Among other genes found to be induced by glutamate was FosB, which was upregulated to a higher level than most other glutamate-induced genes in the MCs. FosB is a transcription factor that dimerizes with Jun family members, thereby forming AP-1 complexes that are implicated in a wide variety of settings, such as cell proliferation, differentiation, and apoptosis.36 In particular, FosB has been implicated in drug addiction,37 but there are also reports suggesting that FosB can have an impact on neurogenesis,38 osteoblastoma,39 regulation of cyclooxygenase-2 expression,40 transforming growth factor β1 signaling,41 and regulation of complement receptor expression.42 Elevated FosB expression has been previously observed in an AT rupture model.43 In the latter study, Egr2 was upregulated in the injured tendon, in line with our observed upregulation of Egr2 in the glutamate-stimulated MCs.
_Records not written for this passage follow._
Lemma flat_record_well_formed (date time : str) (m : json) :
  well_formed m = true →
  ∃ r, flat_record date time m = Ok r ∧ well_formed r = true.
Proof.
  intros Hm. unfold well_formed in Hm.
  destruct m as [| | | | |d]; try done.
  destruct (dict_get d k_sender) as [[| | |s| |]|] eqn:Hsender; try done.
  apply andb_true_iff in Hm as [Hs Hm].
  exists (JDict [(lit "date", JStr date);
                 (lit "time", JStr (clean_time time));
                 (lit "sender", JStr s);
                 (lit "message", default JNull (dict_get d k_message))]).
  split.
  - unfold flat_record, get_or_null.
    change (lit "sender") with k_sender.
    change (lit "message") with k_message.
    by rewrite Hsender.
  - unfold well_formed.
    assert (∀ v, dict_get [(lit "date", JStr date);
                           (lit "time", JStr (clean_time time));
                           (lit "sender", JStr s);
                           (lit "message", v)] k_sender = Some (JStr s))
      as -> by reflexivity.
    assert (∀ v, dict_get [(lit "date", JStr date);
                           (lit "time", JStr (clean_time time));
                           (lit "sender", JStr s);
                           (lit "message", v)] k_message = Some v)
      as -> by reflexivity.
    rewrite Hs.
    by destruct (dict_get d k_message) as [[| | |t| |]|].
Qed.

Lemma forallb_Forall_true {A} (f : A → bool) (l : list A) :
  forallb f l = true → Forall (fun x => f x = true) l.
Proof.
  induction l as [|x l IH]; simpl; [constructor|].
  intros [Hx Hl]%andb_true_iff. constructor; [done|by apply IH].
Qed.

Lemma flatten_messages_well_formed (date time : str) (ms acc : list json) :
  Forall (fun m => well_formed m = true) ms →
  Forall (fun m => well_formed m = true) acc →
  ∃ flat, flatten_messages date time ms acc = Ok flat
          ∧ Forall (fun m => well_formed m = true) flat.
Proof.
  intros Hms. revert acc.
  induction Hms as [|m ms Hm _ IH]; intros acc Hacc; cbn [flatten_messages].
  - by exists acc.
  - destruct (flat_record_well_formed date time m Hm) as (r & -> & Hr).
    apply IH. apply Forall_app. split; [done|]. by constructor.
Qed.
Hence, we propose a scenario in which glutamate receptor expression is induced after initial exposure of the MCs to glutamate released from neurons, followed by the induction of FosB expression as a consequence of the signaling events downstream of the glutamate–glutamate receptor interaction. The downstream consequences of FosB upregulation most likely include activated transcription of target genes. FosB expression could thereby contribute to the induction of gene expression observed in the glutamate-stimulated MCs. In agreement with this hypothesis, a previous report suggested that Nrf1 in complex with FosB activates TNF expression in a murine MC-like cell line.44

Altogether, this study has identified a novel mechanism by which cells in the peripheral nervous system can interact with those in the immune system. A potential effect of this activation of MCs through the glutamate–glutamate receptor axis may be the modulation of neurogenic inflammation, tissue healing and, possibly, pain signaling. This supposition is in line with previous studies suggesting a role for MCs in mediating pain responses.28 However, further studies are required to fully establish the role of glutamate signaling in MCs in mediating physiological and pathophysiological responses in healing tissues and to evaluate whether the glutamate–glutamate receptor axis in MCs can be exploited for therapeutic purposes.